(** X10: after an 'end' event that passes the guards, and with no further
    event, the camera stays as it was (triggered with the same timestamp,
    timer armed) until [untrigger_seconds] have passed, and once they have
    passed the camera is no longer triggered and has no timer pending.
    [untrigger_seconds] is a whole number [ms] of milliseconds within the
    range of the platform's timers. *)
Theorem untriggered_after_quiet_period (ev : CameraEvent) (w : World)
    (tc : TriggersConfig) (ms : Z) (fuel : nat) (t : Z) :
  reachable w -> passes_guards ev w = true -> type ev = ev_end ->
  triggersConfig w = Some tc ->
  seconds_are_ms (untrigger_seconds tc) ms -> 0 <= ms <= longest_delay ->
  (length (timeouts w) < fuel)%nat ->
  let c := cameraID ev in
  let deadline := now w + ms in
  exists w',
    advance fuel t (handleCameraEvent ev w) = Some w' /\
    if t <? deadline
    then JSMap.get c (_triggeredCameras (manager w'))
           = JSMap.get c (_triggeredCameras (manager w)) /\
         (exists armed, active_timers c w' = [armed] /\ due armed = deadline)
    else JSMap.has c (_triggeredCameras (manager w')) = false /\
         active_timers c w' = [].
Proof.
  intros Hr Hg Hty Htc Hs Hms Hfuel c deadline.
  assert (He : is_end (type ev) = true) by (rewrite Hty; reflexivity).
  destruct (end_event_arms ev w Hr Hg He) as (Hact & Hcams & Hlen). fold c in Hact.
  assert (Hr' : reachable (handleCameraEvent ev w))
    by (apply (reachable_step w); [exact Hr|apply step_event]).
  set (armed := untrigger_timeout c (untrigger_delay w) w) in *.
  assert (Hdue : due armed = deadline).
  { unfold armed, untrigger_timeout, deadline. simpl.
    rewrite (untrigger_delay_in_range w tc ms Htc Hs Hms). reflexivity. }
  destruct (t <? deadline) eqn:Et.
  - apply Z.ltb_lt in Et.
    destruct (advance_keeps_camera c fuel (handleCameraEvent ev w) t Hr' ltac:(lia))
      as (w' & Ha & _ & Hact' & Hget').
    + rewrite Hact. intros next [Hn|[]]. subst next. lia.
    + exists w'. split; [exact Ha|]. split; [congruence|].
      exists armed. split; [congruence|exact Hdue].
  - apply Z.ltb_ge in Et.
    destruct (advance_untriggers c armed fuel
                (handleCameraEvent ev w) t Hr' ltac:(lia) Hact ltac:(lia))
      as (w' & Ha & _ & Hact' & Hhas).
    exists w'. split; [exact Ha|]. split; assumption.
Qed.

Lemma untriggered_after_quiet_period_witness :
  exists w',
    advance 3 1500 (handleCameraEvent end_A (handleCameraEvent start_A card_short))
      = Some w' /\
    JSMap.has "A"%string (_triggeredCameras (manager w')) = false /\
    active_timers "A" w' = [].
Proof.
  refine (untriggered_after_quiet_period end_A (handleCameraEvent start_A card_short)
            _ 1500 3 1500 _ eq_refl eq_refl eq_refl _ _ _).
  - apply reachable_step with (w := card_short).
    + apply reachable_initial. repeat split.
    + apply step_event.
  - vm_compute. reflexivity.
  - unfold longest_delay. lia.
  - simpl. lia.
Defined.

(** ** The timer map holds live timers only *)

Lemma fire_timers (t : Timeout) (w : World) :
  _triggeredCameraTimers (manager (fire t w)) =
    match callback t with
    | cb_untrigger c => JSMap.delete c (_triggeredCameraTimers (manager w))
    | cb_timerExpired => _triggeredCameraTimers (manager w)
    end.
Proof.
  unfold fire, run_callback. destruct (callback t) as [c|].
  - rewrite _untriggerAction_spec. simpl.
    rewrite _setConditionStateIfNecessary_manager. simpl.
    destruct (untrigger_navigates _); reflexivity.
  - rewrite (same_timers _ _ (same_tracking_timerExpired _)). reflexivity.
Qed.
Import Imaging Py.
Local Open Scope py_scope.

Definition main (host : Host) : M unit :=
  (* Create a 200x200 image with blue background *)
  img <- Image.new host "RGB" (200, 200) "#3B82F6" ;;
  draw <- ImageDraw.Draw img ;;
  (* Draw a yellow circle in the center *)
  ImageDraw.ellipse draw [50; 50; 150; 150] (Some "#EAB308") None 1 ;;
  (* Save as PNG *)
  Image.save host img "test-logo.png" ;;
  print "Test logo created successfully".

(** A fresh interpreter process over the files [files]. *)
Definition boot (files : gmap string file) : World :=
  mkWorld [] files [] [] [].

(** Running the script as a process: the exit status and the world it
    leaves.  An uncaught exception is reported on standard error and
    gives status 1. *)
Definition run (host : Host) (files : gmap string file)
  : option (Z * World) :=
  match main host (boot files) with
  | (Ok _, w) => Some (0, w)
  | (Raise e, w) =>
      Some (1, mkWorld (heap w) (fs w) (stdout w)
                       (stderr w ++ [Traceback e]) (log w))
  | (Stuck, _) => None
  end.

End Script.

(** ** The values the script works with *)

Module Logo.

Import Imaging.

Definition blue : RGB := (59, 130, 246).
Definition yellow : RGB := (234, 179, 8).
Definition white : RGB := (255, 255, 255).

Definition path : string := "test-logo.png".
Definition message : string := "Test logo created successfully".

(** The canvas as [Image.new] leaves it. *)
Definition canvas : Raster := fill 200 200 blue.

(** The runs the scan converter produces for the box (50,50)-(150,150):
    the axes are [a = b = 100], and a filled ellipse has width [a + b]. *)
Definition spans : list span :=
  Eval vm_compute in
    default [] (ellipse_trace (ellipse_fuel 100 100) (ellipse_init 100 100 200)).
(* ====================================================================== *)
(** * Permission check boxes *)
(* ====================================================================== *)

Module Permissions.
Import JS Dom.

(** ** Select-all boxes *)

(** One [.check-all] box and the boxes of its group
    ([.form-check-input.<group>]), the select-all box not being one of
    them: their [checked] states. *)
Record Group : Type := mkGroup {
  selectAll : bool;
  boxes : list bool
}.

(** The [change] listener of the select-all box. *)
Definition onSelectAllChange (g : Group) : Group :=
  mkGroup (selectAll g) (map (fun _ => selectAll g) (boxes g)).

(** The [change] listener of a box of the group. *)
Definition onBoxChange (g : Group) : Group :=
  mkGroup (forallb (fun c => c) (boxes g)) (boxes g).

(** A click of the user: the browser flips the box, then runs its
    listener.  There is no box of index [i] beyond the group. *)
Inductive GroupClick : Type :=
| ClickSelectAll
| ClickBox (i : nat).

Definition groupClick (e : GroupClick) (g : Group) : Group :=
  match e with
  | ClickSelectAll =>
      onSelectAllChange (mkGroup (negb (selectAll g)) (boxes g))
  | ClickBox i =>
      if (i <? length (boxes g))%nat
      then onBoxChange (mkGroup (selectAll g) (alter negb i (boxes g)))
      else g
  end.

(** ** Role switches *)

(** A [.perm-checkbox]. *)
Record Perm : Type := mkPerm {
  perm : option string;            (* cb.dataset.perm *)
  p_checked : bool;
  p_disabled : bool
}.

(** The three role switches, which are not permission check boxes
    themselves, and the permission check boxes. *)
Record Switches : Type := mkSwitches {
  master : bool;                   (* #role-master-switch, checked *)
  staff : bool;                    (* #role-staff-switch *)
  report : bool;                   (* #role-report-switch *)
  perms : list Perm
}.

(** [cb.dataset.perm?.includes(w)] as a filter condition *)
Definition hasPerm (w : string) (cb : Perm) : bool :=
  match perm cb with
  | Some p => includes w p
  | None => false
  end.

Definition clearAll (ps : list Perm) : list Perm :=
  map (fun cb => mkPerm (perm cb) false false) ps.

Inductive Role : Type := Master | Staff | Report.

(** The [change] listeners bound by [setupRoleSwitches]. *)
Definition onRoleChange (r : Role) (s : Switches) : Switches :=
  let ps := clearAll (perms s) in
  match r with
  | Master =>
      if master s
      then mkSwitches (master s) false false
             (map (fun cb => mkPerm (perm cb) true (p_disabled cb)) ps)
      else mkSwitches (master s) (staff s) (report s) ps
  | Staff =>
      if staff s
      then mkSwitches false (staff s) false
             (map (fun cb => if hasPerm "loanapplication" cb
                             then mkPerm (perm cb) true true else cb) ps)
      else mkSwitches (master s) (staff s) (report s) ps
  | Report =>
      if report s
      then mkSwitches false false (report s)
             (map (fun cb => if hasPerm "fieldschedule" cb
                                || hasPerm "fieldreport" cb
                             then mkPerm (perm cb) true true else cb) ps)
      else mkSwitches (master s) (staff s) (report s) ps
  end.

(** A click of the user on a switch: the browser flips it, then runs its
    listener. *)
Definition flip (r : Role) (s : Switches) : Switches :=
  match r with
  | Master => mkSwitches (negb (master s)) (staff s) (report s) (perms s)
  | Staff => mkSwitches (master s) (negb (staff s)) (report s) (perms s)
  | Report => mkSwitches (master s) (staff s) (negb (report s)) (perms s)
  end.

Definition roleClick (r : Role) (s : Switches) : Switches :=
  onRoleChange r (flip r s).

Definition roleClicks (rs : list Role) (s : Switches) : Switches :=
  fold_left (fun s r => roleClick r s) rs s.

End Permissions.

(* ====================================================================== *)
(** * The login overlay *)
(* ====================================================================== *)

Module Login.
Import JS Dom Page.

(** [(u && u.value.trim().length > 0)] *)
Definition nonBlank (i : option TextInput) : bool :=
  match i with
  | Some t => (0 <? String.length (trim (ti_value t)))%nat
  | None => false
  end.

(** [updateSubmitState()]; [focused] tells whether the active element is
    the user name or the password input. *)
Definition updateSubmitState (focused : bool) (d : Document) : Document :=
  let ok := nonBlank (loginUsername d) && nonBlank (loginPassword d) in
  mkPage (body d) (csrfToken d) (entityModal d) (loginModal d)
         (loginUsername d) (loginPassword d) (otpBlock d)
         (if focused
          then (fun e => mkErrorBox "" true "" (err_role e) (err_live e))
                 <$> loginError d
          else loginError d)
         ((fun _ => negb ok) <$> loginSubmit d)
         (focusTimers d).

(** [closeLoginModal()] *)
Definition closeLoginModal (d : Document) : Document :=
  match loginModal d with
  | Some lm =>
      resetLoginModalState
        (mkPage (body d) (csrfToken d) (entityModal d)
                (Some (mkLoginModal (classRemove "show" (lm_classList lm))
                                    "none"))
                (loginUsername d) (loginPassword d) (otpBlock d)
                (loginError d) (loginSubmit d) (focusTimers d))
  | None => d
  end.

(** The JSON body of the answer to a login. *)
Record LoginData : Type := mkLoginData {
  l_success : bool;                    (* data.success *)
  l_redirect_url : option string;      (* data.redirect_url *)
  l_require_otp : bool;                (* data.require_otp *)
  l_error : option string              (* data.error *)
}.

Record LoginResponse : Type := mkLoginResponse {
  l_status : Z;
  l_redirected : bool;
  l_contentType : option string;
  l_json : option LoginData            (* res.json(), None when it rejects *)
}.

(** What the handler of the answer leaves: the page, the calls made and
    the address assigned to [window.location.href], if any. *)
Record LoginOutcome : Type := mkLoginOutcome {
  page : Document;
  effects : list Effect;
  navigatedTo : option string
}.

Definition shown (r : Document * list Effect) : LoginOutcome :=
  mkLoginOutcome (fst r) (snd r) None.

(** The [.then] handler of the login request, followed by [.catch] when
    [res.json()] rejects. *)
Definition loginResponse (res : LoginResponse) (d : Document) : LoginOutcome :=
  let ct := toLowerCase (orEmpty (l_contentType res)) in
  if l_redirected res && negb (includes "application/json" ct)
  then shown (showInlineLoginError "Invalid credentials." d)
  else if (l_status res =? 401)%Z || (l_status res =? 400)%Z
          || (l_status res =? 403)%Z
  then shown (showInlineLoginError "Invalid credentials." d)
  else if includes "application/json" ct
  then
    match l_json res with
    | None => shown (showInlineLoginError "Network error. Please try again." d)
    | Some data =>
        if l_success data
        then mkLoginOutcome (closeLoginModal d) []
               (Some (orEmpty (orElse (l_redirect_url data) (Some "/dashboard/"))))
        else
          let d :=
            if l_require_otp data
            then mkPage (body d) (csrfToken d) (entityModal d) (loginModal d)
                        (loginUsername d) (loginPassword d)
                        ((fun _ => false) <$> otpBlock d)
                        (loginError d) (loginSubmit d) (focusTimers d)
            else d in
          shown (showInlineLoginError
                   (orEmpty (orElse (l_error data) (Some "Invalid credentials.")))
                   d)
    end
  else shown (showInlineLoginError "Invalid credentials." d).

End Login.

(* ====================================================================== *)
(** * Opening, editing and deleting: requests and answers *)
(* ====================================================================== *)

Module Requests.
Import JS Dom Router Page.

(** [/\/userpermissions?\/?$/i] *)
Definition reUserPermPage : pattern :=
  Pattern false true
    (Seq (Chr "/") (Seq (Lit "userpermission")
    (Seq (Opt (Chr "s")) (Seq (Opt (Chr "/")) Eol)))).

(** The argument of [openEntityModal]: a text, an event with its
    [currentTarget], or anything else. *)
Inductive OpenArg : Type :=
| ByName (entity : string)
| ByEvent (currentTarget : option Trigger)
| ByOther.

Definition loadHeaders : list (string * string) :=
  [("X-Requested-With", "XMLHttpRequest");
   ("Accept", "application/json,text/html")].

(** [openEntityModal(entityOrEvent)], up to its request: the calls made
    and the address assigned to [window.location.href], if any. *)
Definition openEntityModal (arg : OpenArg) (pathname : string)
  : list Effect * option string :=
  let entity :=
    match arg with
    | ByName s => Some s
    | ByEvent (Some el) =>
        orElse (Some (getEntityFromElement (Some el)))
               (orElse (data_entity el) (data_entity el))
    | _ => None
    end in
  if negb (truthy (orEmpty entity))
  then ([ConsoleError "No entity provided to openEntityModal"], None)
  else
    let entity := orEmpty entity in
    if isUserPermEntity entity && negb (test reUserPermPage pathname)
    then ([], Some "/UserPermission/")
    else
      ([Fetch (mkRequest (getEntityBase entity pathname +:+ "get/") "GET"
                 loadHeaders [])], None).

(** [editEntity(entity, id)], up to its request. *)
Definition editEntity (entity id : string) (pathname : string)
  : list Effect :=
  if negb (truthy entity) || negb (truthy id)
  then [ConsoleError "editEntity requires entity and id"]
  else if isUserPermEntity entity
  then [Alert "Use the User Permissions page to manage permissions."]
  else
    let id := replace reLeadingColon "" id in
    [Fetch (mkRequest (getEntityBase entity pathname +:+ "get/" +:+ id +:+ "/")
              "GET" loadHeaders [])].

(** The answer to the request of a form. *)
Record LoadData : Type := mkLoadData {
  d_success : bool;                 (* data.success *)
  d_error : option string;          (* data.error *)
  d_warning : option string;        (* data.warning *)
  d_html : option Markup            (* data.html *)
}.

Record LoadResponse : Type := mkLoadResponse {
  r_status : Z;
  r_redirected : bool;
  r_contentType : option string;
  r_json : option LoadData;         (* res.json(), None when it rejects *)
  r_text : option Markup            (* res.text(), None when it rejects *)
}.

(** [res.ok] *)
Definition ok (res : LoadResponse) : bool :=
  ((200 <=? r_status res) && (r_status res <=? 299))%Z.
____________________
[Task] A copy of each line in the data above that holds the string "mkPage" is needed.

[Solution to this problem]
  mkPage (body d) (csrfToken d) (entityModal d) (loginModal d)
        (mkPage (body d) (csrfToken d) (entityModal d)
            then mkPage (body d) (csrfToken d) (entityModal d) (loginModal d)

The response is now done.